• **EXERCISE**
Starting at the top of the records, output every line through the one that contains "Conventions of the", keeping each exactly as it appears.

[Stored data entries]
+++

(** * The token lifecycle manager of ApiAutoTest-unittest

    A shallow embedding of [core/token_handler.py] and of the settings
    class of [config/handle_token_config.py], with the properties of the
    token provider, the token manager and the fetcher pool.

    Conventions of the embedding:
    - Python objects live in a store and are named by their address
      ([nat]); a method takes [self] as an address, so two managers that
      hold the same provider really share it.
    - [time.time()], the refresh endpoint, the logger and the event loop
      are the environment: a clock that is read tick by tick, a table of
      the outcomes of successive POSTs, a trace of events, and the number
      of timers the loop lets fire before it resumes a caller.
    - wall-clock times are integers ([Z], seconds) instead of floats.
    - an exception is a value of [exn]; a method is a computation in the
      state-and-exception monad [M].
    - a method runs from its call to its return without another thread or
      task changing the objects in between; where the code awaits, the
      order in which the tasks of the event loop run is written out. *)

From Stdlib Require Import ZArith Lia Bool List Ascii String.
From stdpp Require Import base tactics option list gmap strings functions.
Import ListNotations.

Local Open Scope string_scope.
Local Open Scope list_scope.
Local Open Scope Z_scope.

(** ** Python values and exceptions *)

Inductive pyval : Type :=
| PyNone
| PyBool (b : bool)
| PyInt (z : Z)
| PyStr (s : string).

(** Truth value of an object, as [if x:] and [x and y] test it. *)
Definition truthy (v : pyval) : bool :=
  match v with
  | PyNone => false
  | PyBool b => b
  | PyInt z => negb (z =? 0)
  | PyStr s => negb (String.eqb s "")
  end.

(** [v is None] *)
Definition is_None (v : pyval) : bool :=
  match v with PyNone => true | _ => false end.

(** The exception classes that occur. All of them derive from [Exception],
    so every one is caught by [except Exception]. [ClientError] is
    [aiohttp.ClientError]; [TimeoutError] is [asyncio.TimeoutError];
    [AttributeError] carries the name of the attribute that was not found
    and [KeyError] the key. *)
Inductive exn : Type :=
| NotImplementedError
| AttributeError (attr : string)
| KeyError (key : string)
| ValueError
| TypeError
| ClientError
| TimeoutError
| RecursionError.

(** ** hashlib.sha256 (FIPS 180-4), on byte strings

    A [string] of Rocq is a sequence of bytes; it stands for the UTF-8
    encoding that [str.encode()] produces. *)
Module Sha256.

Definition mask32 : Z := 0xffffffff.
Definition w32 (x : Z) : Z := Z.land x mask32.
Definition add32 (x y : Z) : Z := w32 (x + y).
Definition rotr (n x : Z) : Z :=
  Z.lor (Z.shiftr x n) (w32 (Z.shiftl x (32 - n))).
Definition Ch (x y z : Z) : Z :=
  Z.lxor (Z.land x y) (Z.land (Z.lxor x mask32) z).
Definition Maj (x y z : Z) : Z :=
  Z.lxor (Z.lxor (Z.land x y) (Z.land x z)) (Z.land y z).
Definition Sigma0 (x : Z) : Z := Z.lxor (Z.lxor (rotr 2 x) (rotr 13 x)) (rotr 22 x).
Definition Sigma1 (x : Z) : Z := Z.lxor (Z.lxor (rotr 6 x) (rotr 11 x)) (rotr 25 x).
Definition sigma0 (x : Z) : Z := Z.lxor (Z.lxor (rotr 7 x) (rotr 18 x)) (Z.shiftr x 3).
Definition sigma1 (x : Z) : Z := Z.lxor (Z.lxor (rotr 17 x) (rotr 19 x)) (Z.shiftr x 10).

(** The constants are defined as the standard defines them: the first 32
    bits of the fractional parts of the cube roots (for [K]) and of the
    square roots (for [H0]) of the first primes. *)
Definition is_prime (n : Z) : bool :=
  (2 <=? n)
  && forallb (fun d => negb (n mod d =? 0) || (n <=? d))
             (map Z.of_nat (seq 2 (Z.to_nat (Z.sqrt n)))).

Definition first_primes (count : nat) : list Z :=
  firstn count (List.filter is_prime (map Z.of_nat (seq 2 400))).

(** The integer cube root, found bit by bit from bit [bits - 1] down. *)
Fixpoint icbrt_from (bits : nat) (x acc : Z) : Z :=
  match bits with
  | O => acc
  | S b =>
      let c := acc + 2 ^ Z.of_nat b in
      if c * c * c <=? x then icbrt_from b x c else icbrt_from b x acc
  end.

Definition K : list Z :=
  Eval vm_compute in
    map (fun p => w32 (icbrt_from 40 (p * 2 ^ 96) 0)) (first_primes 64).

Definition H0 : list Z :=
  Eval vm_compute in
    map (fun p => w32 (Z.sqrt (p * 2 ^ 64))) (first_primes 8).

Definition bytes_of_string (s : string) : list Z :=
  map (fun c => Z.of_N (N_of_ascii c)) (list_ascii_of_string s).
Lemma password_reset_confirm_deletes_latest_only_witness :
  exists r,
    code_latest (code_for "a@x.com") db_two_codes = Some r /\
    List.length (password_reset_codes db_two_codes)
    = S (List.length (password_reset_codes
           (db_after (serve (@password_reset_confirm plain_bcrypt
                               (mkEnv 600000000 "pepper" 9 0 600002000)
                               (ResetPasswordConfirm.mk "a@x.com" "newpass12"))
                        db_two_codes ∅)))).
Proof.
  destruct (@password_reset_confirm_deletes_latest_only plain_bcrypt
              (mkEnv 600000000 "pepper" 9 0 600002000)
              (ResetPasswordConfirm.mk "a@x.com" "newpass12") db_two_codes ∅
              [("success", JBool true);
               ("message", JStr "비밀번호가 성공적으로 재설정되었습니다.")])
    as (r & Hr & _ & _ & _ & _ & _ & Hlen & _).
  - cbn. repeat constructor; cbn; intuition discriminate.
  - reflexivity.
  - exists r. split; [exact Hr | exact Hlen].
Defined.

(** * The constraints of the tables hold in every state the service reaches *)

Lemma keeps_ret {A} (a : A) : keeps (ret a).
Proof. intros c Hc. exact Hc. Qed.

Lemma keeps_raise {A} e : keeps (@raise A e).
Proof. intros c Hc. exact Hc. Qed.

Lemma keeps_bind {A B} (m : M A) (k : A -> M B) :
  keeps m -> (forall a, keeps (k a)) -> keeps (bind m k).
Proof.
  intros Hm Hk c Hc. unfold bind. specialize (Hm c Hc).
  destruct (m c) as [[a|e] c']; cbn in *; [now apply Hk | exact Hm].
Qed.

Lemma NoDup_snoc {A} (l : list A) (x : A) :
  List.NoDup l -> ~ In x l -> List.NoDup (l ++ [x]).
Proof.
  intros Hl Hx. induction l as [|a l IH]; cbn.
  - constructor; [intros [] | constructor].
  - apply List.NoDup_cons_iff in Hl. destruct Hl as [Ha Hl].
    constructor.
    + rewrite in_app_iff. intros [Hin | [<- | []]]; [now apply Ha|].
      apply Hx. now left.
    + apply IH; [exact Hl|]. intros Hin. apply Hx. now right.
Qed.

Lemma NoDup_map_filter {A B} (f : A -> B) (p : A -> bool) (l : list A) :
  List.NoDup (map f l) -> List.NoDup (map f (List.filter p l)).
Proof.
  induction l as [|a l IH]; cbn; [trivial|].
  intros Hnd. apply List.NoDup_cons_iff in Hnd. destruct Hnd as [Ha Hl].
  destruct (p a); cbn; [|now apply IH].
  constructor; [|now apply IH].
  intros Hin. apply Ha. apply in_map_iff in Hin. destruct Hin as (x & Hfx & Hx).
  apply filter_In in Hx. apply in_map_iff. exists x. now split.
Qed.

Lemma constraints_update_user pk f db :
  (forall u, User.user_id (f u) = User.user_id u /\ User.email (f u) = User.email u) ->
  constraints db -> constraints (update_user pk f db).
Proof.
  intros Hf (Hid & Hmail & Hcode). unfold constraints, update_user. cbn.
  rewrite !map_map.
  rewrite (map_ext (fun u => User.user_id (if N.eqb (User.user_id u) pk then f u else u))
             User.user_id)
    by (intros u; destruct (N.eqb _ _); [apply Hf | reflexivity]).
  rewrite (map_ext (fun u => User.email (if N.eqb (User.user_id u) pk then f u else u))
             User.email)
    by (intros u; destruct (N.eqb _ _); [apply Hf | reflexivity]).
  now repeat split.
Qed.

Lemma constraints_delete_code pk db :
  constraints db -> constraints (delete_code pk db).
Proof.
  intros (Hid & Hmail & Hcode). unfold constraints, delete_code. cbn.
  repeat split; [exact Hid | exact Hmail |]. now apply NoDup_map_filter.
Qed.

Lemma flush_users_constraints new db db' :
  constraints db -> flush_users new db = Some db' -> constraints db'.
Proof.
  revert db. induction new as [|u new IH]; cbn; intros db Hdb.
  - now intros [= <-].
  - destruct (user_insertable db u) eqn:Hins; [|discriminate].
    apply IH. destruct Hdb as (Hid & Hmail & Hcode).
    unfold user_insertable in Hins.
    apply negb_true_iff, existsb_false_Forall in Hins.
    rewrite List.Forall_forall in Hins.
    unfold constraints. cbn. rewrite !map_app. cbn.
    repeat split; [| | exact Hcode].
    + apply NoDup_snoc; [exact Hid|]. intros Hin.
      apply in_map_iff in Hin. destruct Hin as (v & Hv & Hin).
      specialize (Hins v Hin). apply orb_false_iff in Hins.
      destruct Hins as [Hne _]. apply N.eqb_neq in Hne. now apply Hne.
    + apply NoDup_snoc; [exact Hmail|]. intros Hin.
      apply in_map_iff in Hin. destruct Hin as (v & Hv & Hin).
      specialize (Hins v Hin). apply orb_false_iff in Hins.
      destruct Hins as [_ Hne]. apply String.eqb_neq in Hne. now apply Hne.
Qed.

Lemma flush_codes_constraints new db db' :
  constraints db -> flush_codes new db = Some db' -> constraints db'.
Proof.
  revert db. induction new as [|r new IH]; cbn; intros db Hdb.
  - now intros [= <-].
  - destruct (code_insertable db r) eqn:Hins; [|discriminate].
    apply IH. destruct Hdb as (Hid & Hmail & Hcode).
    unfold code_insertable in Hins.
    apply negb_true_iff, existsb_false_Forall in Hins.
    rewrite List.Forall_forall in Hins.
    unfold constraints. cbn. rewrite !map_app. cbn.
    repeat split; [exact Hid | exact Hmail |].
    apply NoDup_snoc; [exact Hcode|]. intros Hin.
    apply in_map_iff in Hin. destruct Hin as (v & Hv & Hin).
    specialize (Hins v Hin). apply String.eqb_neq in Hins. now apply Hins.
Qed.

Lemma keeps_db_commit : keeps db_commit.
Proof.
  intros c [Hs Hl]. unfold db_commit, flush.
  destruct (flush_users _ _) as [db1|] eqn:H1; [|now split].
  destruct (flush_codes _ _) as [db2|] eqn:H2; [|now split].
  cbn. assert (constraints db2); [|now split].
  eapply flush_codes_constraints; [|exact H2].
  eapply flush_users_constraints; [exact Hl | exact H1].
Qed.

Lemma keeps_setattr user f :
  (forall u, User.user_id (f u) = User.user_id u /\ User.email (f u) = User.email u) ->
  keeps (setattr user f).
Proof.
  intros Hf c [Hs Hl]. split; [exact Hs|]. cbn.
  now apply constraints_update_user.
Qed.

Lemma keeps_db_delete record : keeps (db_delete record).
Proof.
  intros c [Hs Hl]. destruct record as [r|]; [|now split].
  split; [exact Hs|]. cbn. now apply constraints_delete_code.
Qed.

Lemma keeps_same_rows {A} (m : M A) :
  (forall c, stored (snd (m c)) = stored c /\ loaded (snd (m c)) = loaded c) ->
  keeps m.
Proof.
  intros Hm c [Hs Hl]. destruct (Hm c) as [Es El].
  unfold ctx_ok. now rewrite Es, El.
Qed.

(** Follows a handler through its binds and branches. *)
Ltac keeps_step :=
  first
    [ apply keeps_ret
    | apply keeps_raise
    | apply keeps_db_commit
    | apply keeps_db_delete
    | apply keeps_setattr; intros u; split; reflexivity
    | apply keeps_same_rows; intros c; split; reflexivity
    | apply keeps_bind; [|intros ?]
    | match goal with
      | |- keeps (match ?x with _ => _ end) => destruct x
      | |- keeps (if ?b then _ else _) => destruct b
      end ].

Lemma keeps_db_refresh user : keeps (db_refresh user).
Proof.
  intros c Hc. unfold db_refresh. destruct (user_first _ _); exact Hc.
Qed.

Lemma keeps_route `{Bcrypt} env call : keeps (route env call).
Proof.
  destruct call; cbn [route];
    unfold check_email, register, login, logout, me, change_password,
      password_reset_request, password_reset_verify_code, password_reset_confirm;
    cbv zeta; repeat (apply keeps_db_refresh || keeps_step).
Qed.

(** Serving a request keeps the constraints on the stored rows. *)
Lemma serve_constraints (h : M (list (string * json))) db s :
  keeps h -> constraints db -> constraints (db_after (serve h db s)).
Proof.
  intros Hh Hdb. unfold serve.
  specialize (Hh (mkCtx db db no_rows s []) (conj Hdb Hdb)).
  destruct (h _) as [[content|[st d| | |]] c]; cbn in *; apply Hh.
Qed.
Lemma generate_airports_fmap n w :
  ∃ code : Z → pystr,
    CrewScheduling.generate_airports n w = Ok (code <$> py_range n) w ∧
    ∀ i, 0 ≤ i < 50 →
      CrewScheduling.airport_codes !! Z.to_nat i = Some (code i).
Proof.
  exists (λ i, if i <? 50
               then default [] (CrewScheduling.airport_codes !! Z.to_nat i)
               else lit "AP" ++ format_02d (i + 1)).
  assert (∀ i, 0 ≤ i < 50 →
            is_Some (CrewScheduling.airport_codes !! Z.to_nat i)) as Hsome.
  { intros i Hi. apply lookup_lt_is_Some_2.
    change (length CrewScheduling.airport_codes) with 50%nat. lia. }
  split.
  - apply forM_pure. intros i Hi%elem_of_py_range. cbv beta.
    change (len CrewScheduling.airport_codes) with 50.
    destruct (i <? 50) eqn:Hlt; [|done].
    apply Z.ltb_lt in Hlt. unfold index.
    destruct (Hsome i) as [c Hc]; [lia|]. rewrite Hc. reflexivity.
  - intros i Hi. destruct (i <? 50) eqn:Hlt; [|apply Z.ltb_ge in Hlt; lia].
    destruct (Hsome i) as [c Hc]; [lia|]. rewrite Hc. reflexivity.
Qed.

Lemma generate_airports_two_distinct n w :
  2 ≤ n →
  ∃ airports, CrewScheduling.generate_airports n w = Ok airports w ∧
    ∃ b c, b ∈ airports ∧ c ∈ airports ∧ b ≠ c.
Proof.
  intros Hn. destruct (generate_airports_fmap n w) as (code & Hrun & Hcode).
  exists (code <$> py_range n). split; [done|].
  exists (code 0), (code 1).
  split; [|split].
  - apply list_elem_of_fmap. exists 0. split; [done|]. apply elem_of_py_range. lia.
  - apply list_elem_of_fmap. exists 1. split; [done|]. apply elem_of_py_range. lia.
  - assert (CrewScheduling.airport_codes !! 0%nat = Some (code 0)) as H0
      by (apply (Hcode 0); lia).
    assert (CrewScheduling.airport_codes !! 1%nat = Some (code 1)) as H1
      by (apply (Hcode 1); lia).
    vm_compute in H0, H1. congruence.
Qed.

Lemma generate_airports_nonpos n w :
  n ≤ 0 → CrewScheduling.generate_airports n w = Ok [] w.
Proof.
  intros. unfold CrewScheduling.generate_airports. by rewrite py_range_nonpos.
Qed.

(** The in-memory pipeline on at least two airports returns normally, having
    only drawn from the tape. *)
Lemma returns_crew_generate_dataset n m w :
  2 ≤ n →
  returns (CrewScheduling.generate_dataset n m) w (λ _ w', draws_only w w').
Proof.
  intros Hn. unfold CrewScheduling.generate_dataset.
  destruct (generate_airports_two_distinct n w Hn) as (airports & Hrun & Htwo).
  apply returns_bind. unfold returns at 1. rewrite Hrun.
  apply returns_bind.
  eapply returns_mono.
  { apply returns_split; [by apply returns_generate_flight_schedule|].
    apply ensures_generate_flight_schedule. }
  intros flights w1 [_ Hw1]. cbv beta. apply returns_bind.
  eapply returns_mono.
  { apply returns_split; [by apply returns_ensure_connectivity|].
    apply ensures_ensure_connectivity. }
  intros flights' w2 (added & _ & _ & _ & Hw2). cbv beta.
  apply returns_ret. by eapply draws_only_trans.
Qed.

+++

• **OUTPUT BELOW**
(** * The token lifecycle manager of ApiAutoTest-unittest

    A shallow embedding of [core/token_handler.py] and of the settings
    class of [config/handle_token_config.py], with the properties of the
    token provider, the token manager and the fetcher pool.

    Conventions of the embedding:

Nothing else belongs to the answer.